October is National Bullying Prevention Month. First, let’s just lay it out: bullying and relational aggression (either through passive measures or overt intimidation) is not normal and is not okay. No matter the circumstances, meanness and bullying are never warranted.

Words hurt, too.

It’s also important to note that bullying isn’t just physical– especially in our world of text and social-media bullying. The old saying, “Sticks and stones may break my bones, but words will never hurt me,” is simply dead wrong. When a peer treats another child cruelly, it can have long-lasting impacts. Bruises can heal, but the emotional scars of bullying can last a lifetime.

And, bullying is unfortunately very common. A NCES study from the U.S. Department of Education reported that more than 31% of students between the ages of 12 and 18 were bullied at school.

But, most parents and teachers aren’t even aware of when it happens. Why? Unless your child confesses to being bullied (which is rare), the signs can be difficult to see. So, just what should parents and teachers look for?
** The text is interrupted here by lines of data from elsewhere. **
(* ===== verification/DictBulkTheorems.v ===== *)
(** * DictBulkTheorems: whole dictionaries at once

    The claims about [src/src/dict/ops/build.rs], [modify.rs] and [split_merge.rs]: the
    bulk operations give the very cells that single insertions and removals give, a
    split is undone by the merge of its halves, and what the code refuses. *)

From stdpp Require Import gmap.
From S2P Require Import Prelude Bits DataBuilder DataBuilderSpec CellMeta Cell Slice SliceSpec SliceScan SliceScanSpec Builder BuilderSpec Context DictLabel DictLabelSpec Dict DictSpec DictTheorems DictKeys DictBuild DictModify DictStack DictModifyStep DictBuildSpec DictModifySpec DictModifyCorrect DictSplit DictSplitSpec.

#[local] Existing Instance sample_machine.

(** [C16] A dictionary built from sorted entries is, cell for cell, the one that inserting
    the entries one by one gives (the first value of a repeated key wins); entries that
    are out of order are refused. *)
Theorem build_matches_inserts ctx {laws : ContextLaws ctx} {K V} `{HKo : OrderedKey K} `{Store V} (pay : V -> payload) Dv (entries : list (K * V)) :
  2 + len_bits (KEY_BITS K) + KEY_BITS K <= MAX_BIT_LEN -> 0 <= Dv -> Dv + KEY_BITS K <= MAX_DEPTH ->
  Forall (entry_ok ctx pay Dv) entries ->
  if sorted_from None entries
  then exists root, build_dict_from_sorted_iter entries ctx = Ok root /\ add_all ctx None entries = Ok root /\
    dict_rep ctx (KEY_BITS K) Dv true (KEY_BITS K) root (first_wins pay entries)
  else build_dict_from_sorted_iter entries ctx = Err InvalidData.
Proof.
  intros Hcap HDv HD HF. pose proof (build_dict_correct ctx pay Dv Hcap HDv HD true entries HF) as Hb.
  destruct (sorted_from None entries); [|done]. destruct Hb as (root & E & Hr). exists root. split_and!; [done| |done].
  destruct (add_all_correct ctx pay Dv Hcap HDv HD true entries None ∅ HF ltac:(done)) as (root' & -> & Hr').
  f_equal. by eapply (dict_rep_unique _ _ _ _ _ _ ltac:(eassumption)).
Qed.


(** Splitting a dictionary by a prefix of all its keys gives its two halves; every
    other prefix is refused. *)
Theorem split_gives_halves ctx {laws : ContextLaws ctx} n Dv canon dict M key_prefix :
  0 <= n <= 1023 -> 2 + len_bits n + n <= MAX_BIT_LEN -> 0 <= Dv -> Dv + n <= MAX_DEPTH -> 1 <= n ->
  dict_rep ctx n Dv canon n dict M -> slice_wf key_prefix -> zlen (slice_references_cloned key_prefix) <= MAX_REF_COUNT ->
  let P := slice_bits key_prefix in
  if bool_decide (M = ∅) || bool_decide (map_Forall (fun k _ => P `prefix_of` k) M) && (zlen P <? n)
  then exists lft rgt, dict_split_by_prefix ctx dict n key_prefix = Ok (lft, rgt) /\
    dict_rep ctx n Dv canon n lft (half (P ++ [false]) M) /\ dict_rep ctx n Dv canon n rgt (half (P ++ [true]) M)
  else dict_split_by_prefix ctx dict n key_prefix = Err CellUnderflow.
Proof.
  intros Hn Hcap HDv HD H1 HM Wk Hrefs P. exact (split_by_prefix_correct ctx n Dv Hn Hcap HDv HD canon dict M key_prefix P HM H1 Wk eq_refl Hrefs).
Qed.

(** Two dictionaries whose keys part at one bit are merged to their union; others
    that have entries are refused. *)
Theorem merge_siblings_unites ctx {laws : ContextLaws ctx} n Dv canon d1 d2 M1 M2 :
  0 <= n <= 1023 -> 2 + len_bits n + n <= MAX_BIT_LEN -> 0 <= Dv -> Dv + n <= MAX_DEPTH -> 1 <= n ->
  dict_rep ctx n Dv canon n d1 M1 -> dict_rep ctx n Dv canon n d2 M2 ->
  (M1 = ∅ \/ M2 = ∅ \/ siblings M1 M2 ->
    exists d, dict_merge_siblings ctx d1 d2 n = Ok d /\ dict_rep ctx n Dv canon n d (M1 ∪ M2)) /\
  (M1 <> ∅ -> M2 <> ∅ -> ~ siblings M1 M2 -> dict_merge_siblings ctx d1 d2 n = Err InvalidData).
Proof. intros Hn Hcap HDv HD H1 HM1 HM2. exact (merge_siblings_correct ctx n Dv Hn Hcap HDv HD canon d1 d2 M1 M2 HM1 HM2 H1). Qed.

(** [C18] Merging the halves of a split gives back the same root cell. *)
Theorem split_merge_roundtrip ctx {laws : ContextLaws ctx} n Dv dict M key_prefix lft rgt :
  0 <= n <= 1023 -> 2 + len_bits n + n <= MAX_BIT_LEN -> 0 <= Dv -> Dv + n <= MAX_DEPTH -> 1 <= n ->
  dict_rep ctx n Dv true n dict M -> slice_wf key_prefix -> zlen (slice_references_cloned key_prefix) <= MAX_REF_COUNT ->
  dict_split_by_prefix ctx dict n key_prefix = Ok (lft, rgt) ->
  dict_merge_siblings ctx lft rgt n = Ok dict.
Proof.
  intros Hn Hcap HDv HD H1 HM Wk Hrefs E.
  pose proof (split_by_prefix_correct ctx n Dv Hn Hcap HDv HD true dict M key_prefix _ HM H1 Wk eq_refl Hrefs) as Hs.
  set (P := slice_bits key_prefix) in *. destruct (bool_decide (M = ∅) || _) eqn:Ec; [|congruence].
  destruct Hs as (l & r & E' & Hl & Hr). rewrite E in E'. injection E' as -> ->.
  assert (half (P ++ [false]) M ∪ half (P ++ [true]) M = M) as Hun.
  { apply map_eq. intros k. apply option_eq. intros v. rewrite lookup_union_Some_raw, !half_lookup. split; [naive_solver|]. intros Ek.
    destruct (decide (P ++ [false] `prefix_of` k)) as [H0|H0]; [by left|]. right. split.
    - destruct (half (P ++ [false]) M !! k) eqn:Eh; [|done]. apply half_lookup in Eh. naive_solver.
    - split; [done|]. apply orb_true_iff in Ec as [Ec|Ec].
      + apply bool_decide_eq_true in Ec. subst. by rewrite lookup_empty in Ek.
      + apply andb_true_iff in Ec as [Ha%bool_decide_eq_true Hz%Z.ltb_lt]. destruct (Ha k v Ek) as [[|b u] ->].
        * assert (zlen (P ++ []) = n) as Hk; [|rewrite app_nil_r in Hk; lia].
          destruct dict as [c|]; [|simpl in HM; subst; by rewrite lookup_empty in Ek]. destruct HM as (t & Ht & HM). rewrite HM in Ek.
          by eapply tget_len.
        * destruct b; [exists u; by rewrite <- app_assoc|]. destruct H0. exists u. by rewrite <- app_assoc. }
  destruct (merge_siblings_correct ctx n Dv Hn Hcap HDv HD true l r _ _ Hl Hr H1) as [Hm _].
  destruct Hm as (d & -> & Hd).
  { right. right. exists P. split; intros k v [_ ?]%half_lookup; done. }
  rewrite Hun in Hd. f_equal. by eapply (dict_rep_unique _ _ _ _ _ _ ltac:(eassumption)).
Qed.

(** ** The claims at concrete inputs *)

Lemma codec_stores ctx {V} `{Codec V} (v : V) : enc_ok v -> stores ctx (store_into v) (enc v).
Proof. intros Hv b Hb. by apply store_enc. Qed.

#[local] Instance Width_8 : Width 8. Proof. by left. Qed.

Definition u8_entries : list (uN 8 * uN 8) := [(mkU 8 1, mkU 8 10); (mkU 8 3, mkU 8 20); (mkU 8 3, mkU 8 30); (mkU 8 200, mkU 8 40)].

Lemma u8_value_ok (v : uN 8) : 0 <= uval v < 256 -> stores sample_ctx (store_into v) (enc v) /\ vok sample_ctx 8 100 (enc v).
Proof.
  intros Hv. split; [by apply codec_stores|]. split_and!; simpl; [|done|constructor..].
  rewrite zlen_uint_bits by lia. unfold MAX_BIT_LEN. vm_compute. done.
Qed.

Lemma u8_entries_ok : Forall (entry_ok (K := uN 8) sample_ctx enc 100) u8_entries.
Proof. repeat apply list.Forall_cons_2; [split; [simpl; lia | apply u8_value_ok; simpl; lia]..|constructor]. Qed.

Lemma build_matches_inserts_witness :
  exists root, build_dict_from_sorted_iter u8_entries sample_ctx = Ok root /\ add_all sample_ctx None u8_entries = Ok root /\
    dict_rep sample_ctx 8 100 true 8 root (first_wins enc u8_entries).
Proof.
  assert (2 + len_bits (KEY_BITS (uN 8)) + KEY_BITS (uN 8) <= MAX_BIT_LEN) as Hcap by by vm_compute.
  pose proof (build_matches_inserts (K := uN 8) sample_ctx enc 100 u8_entries Hcap ltac:(done) ltac:(done) u8_entries_ok) as Hb.
  assert (sorted_from None u8_entries = true) as Es by done. rewrite Es in Hb. exact Hb.
Defined.

Definition u8_root : option Cell := match build_dict_from_sorted_iter u8_entries sample_ctx with Ok d => d | Err _ => None end.
Definition u8_map : gmap (list bool) payload := first_wins enc u8_entries.

Lemma u8_root_rep canon : dict_rep sample_ctx 8 100 canon 8 u8_root u8_map.
Proof.
  assert (2 + len_bits (KEY_BITS (uN 8)) + KEY_BITS (uN 8) <= MAX_BIT_LEN) as Hcap by by vm_compute.
  pose proof (build_dict_correct (K := uN 8) sample_ctx enc 100 Hcap ltac:(done) ltac:(done) canon u8_entries u8_entries_ok) as Hb.
  assert (sorted_from None u8_entries = true) as Es by done. rewrite Es in Hb. destruct Hb as (root & E & Hr). unfold u8_root. by rewrite E.
Qed.

(** Changes before, inside and behind the keys of a dictionary *)
Definition u8_changes : list (uN 8 * option (uN 8)) :=
  [(mkU 8 0, Some (mkU 8 9)); (mkU 8 1, None); (mkU 8 2, None); (mkU 8 3, Some (mkU 8 7)); (mkU 8 255, Some (mkU 8 5))].

Lemma u8_changes_ok : Forall (change_ok (K := uN 8) sample_ctx enc 100 fst (fun e => Ok e.2) snd) u8_changes.
Proof.
  repeat apply list.Forall_cons_2; [split; [simpl; lia|]; (split; [done|]); simpl; try apply u8_value_ok; simpl; done || lia..|constructor].
Qed.


(** The halves behind the empty prefix *)
Definition u8_halves : option Cell * option Cell :=
  match dict_split_by_prefix sample_ctx u8_root 8 (key_slice []) with Ok r => r | Err _ => (None, None) end.

Lemma u8_prefixed : bool_decide (u8_map = ∅) || bool_decide (map_Forall (fun k _ => slice_bits (key_slice []) `prefix_of` k) u8_map) && (zlen (slice_bits (key_slice [])) <? 8) = true.
Proof. rewrite (bool_decide_true (map_Forall _ _)); [apply orb_true_r | intros k v _; apply prefix_nil]. Qed.

Lemma u8_halves_rep :
  dict_split_by_prefix sample_ctx u8_root 8 (key_slice []) = Ok u8_halves /\
  dict_rep sample_ctx 8 100 true 8 u8_halves.1 (half [false] u8_map) /\ dict_rep sample_ctx 8 100 true 8 u8_halves.2 (half [true] u8_map).
Proof.
  destruct (key_slice_spec []) as (W & B & _); [done|].
  pose proof (split_by_prefix_correct sample_ctx 8 100 ltac:(done) ltac:(done) ltac:(done) ltac:(done) true u8_root u8_map (key_slice []) [] (u8_root_rep true) ltac:(done) W B ltac:(done)) as Hs.
  pose proof u8_prefixed as E. rewrite B in E. rewrite E in Hs. destruct Hs as (l & r & Es & Hl & Hr). unfold u8_halves. rewrite Es. split; [reflexivity|]. exact (conj Hl Hr).
Qed.

Lemma split_gives_halves_witness :
  exists lft rgt, dict_split_by_prefix sample_ctx u8_root 8 (key_slice []) = Ok (lft, rgt) /\
    dict_rep sample_ctx 8 100 true 8 lft (half [false] u8_map) /\ dict_rep sample_ctx 8 100 true 8 rgt (half [true] u8_map).
Proof.
  destruct (key_slice_spec []) as (W & B & _); [done|].
  pose proof (split_gives_halves sample_ctx 8 100 true u8_root u8_map (key_slice []) ltac:(done) ltac:(done) ltac:(done) ltac:(done) ltac:(done)
    (u8_root_rep true) W ltac:(done)) as Hs.
  cbv zeta in Hs. rewrite u8_prefixed in Hs. rewrite B in Hs. exact Hs.
Defined.

Lemma merge_siblings_unites_witness :
  exists d, dict_merge_siblings sample_ctx u8_halves.1 u8_halves.2 8 = Ok d /\
    dict_rep sample_ctx 8 100 true 8 d (half [false] u8_map ∪ half [true] u8_map).
Proof.
  apply (merge_siblings_unites sample_ctx 8 100 true u8_halves.1 u8_halves.2 (half [false] u8_map) (half [true] u8_map)
    ltac:(done) ltac:(done) ltac:(done) ltac:(done) ltac:(done) (proj1 (proj2 u8_halves_rep)) (proj2 (proj2 u8_halves_rep))).
  right. right. exists []. split; intros k v [_ ?]%half_lookup; done.
Defined.

Lemma split_merge_roundtrip_witness : dict_merge_siblings sample_ctx u8_halves.1 u8_halves.2 8 = Ok u8_root.
Proof.
  destruct (key_slice_spec []) as (W & B & _); [done|].
  apply (split_merge_roundtrip sample_ctx 8 100 u8_root u8_map (key_slice []) u8_halves.1 u8_halves.2 ltac:(done) ltac:(done) ltac:(done) ltac:(done)
    ltac:(done) (u8_root_rep true) W ltac:(done)). rewrite (proj1 u8_halves_rep). by destruct u8_halves.
Defined.

(** ** Entry by entry, and three divergences *)


Definition u8_cell : Cell := match u8_root with Some c => c | None => EmptyOrdinaryCell end.

Lemma u8_cell_rep : dict_rep sample_ctx 8 100 true 8 (Some u8_cell) u8_map.
Proof.
  assert (u8_root = Some u8_cell) as <- by (by vm_compute). apply u8_root_rep.
Qed.

Lemma u8_map_size : (size u8_map < 5)%nat.
Proof. apply Nat.ltb_lt. by vm_compute. Qed.


(** Two ordinary dictionaries with 8-bit keys that are refused. *)
Definition leaf_of (k : Z) (v : payload) : option Cell :=
  match dict_insert sample_ctx None (key_slice (key8 k)) 8 (value_store v) SetSet with Ok (_, d) => d | Err _ => None end.

Lemma dict_merge_refuses_dictionaries : dict_merge sample_ctx 5 (leaf_of 5 v1) (leaf_of 7 v2) 8 = Some (Err InvalidCell, leaf_of 5 v1).
Proof. by vm_compute. Qed.

(** What a dictionary has at a key *)
Definition read_at (r : result (option Cell)) (k : Z) : result (option payload) :=
  let! d := r in
  let! v := dict_get sample_ctx d 8 (key_slice (key8 k)) in Ok (read_slice <$> v).

(** Signed keys are sorted by value, and the tree by bits: the entry of the key -1 is
    found under 127, and not under its own bits. *)
Definition i8_built : result (option Cell) :=
  build_dict_from_sorted_iter [(mkI 8 (-1), mkU 8 10); (mkI 8 0, mkU 8 20)] sample_ctx.

Lemma signed_keys_misplaced :
  read_at i8_built 255 = Ok None /\ read_at i8_built 127 = Ok (Some (enc (mkU 8 10))).
Proof. split; by vm_compute. Qed.

(** A removal and then an insertion at the same key: the second is skipped as a duplicate,
    except on an empty dictionary, where the removals are dropped first. *)
Definition twice (dict : option Cell) : result (option Cell) :=
  let! (_, d) := dict_modify_from_sorted_iter (fun a b => bool_decide (a = b)) dict
    [(mkU 8 5, None); (mkU 8 5, Some (mkU 8 9))] fst (fun e => Ok e.2) sample_ctx in Ok d.

Lemma duplicates_depend_on_dictionary :
  read_at (twice None) 5 = Ok (Some (enc (mkU 8 9))) /\ read_at (twice u8_root) 5 = Ok None.
Proof. split; by vm_compute. Qed.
Top signs that something’s wrong at school:

• Social anxiety

• Peer rejection

• Lowering grades

• Loneliness or depression

• Absenteeism

• Complaints of poor health

• Decreased use of electronic media

What should you do next? 

Inform: Once bullying has been identified, teachers and parents should report it to the proper authorities; this includes school administration and other teachers, coaches, or bus drivers who supervise both the bully and the victim during the day.

Document: If possible, parents should document when and where the bullying reportedly occurred. Include dates, times and locations of the incidents, as well as names of witnesses. In cases of bullying over the Internet, print transcripts of e-mails or chat sessions that can serve as proof of the incidents.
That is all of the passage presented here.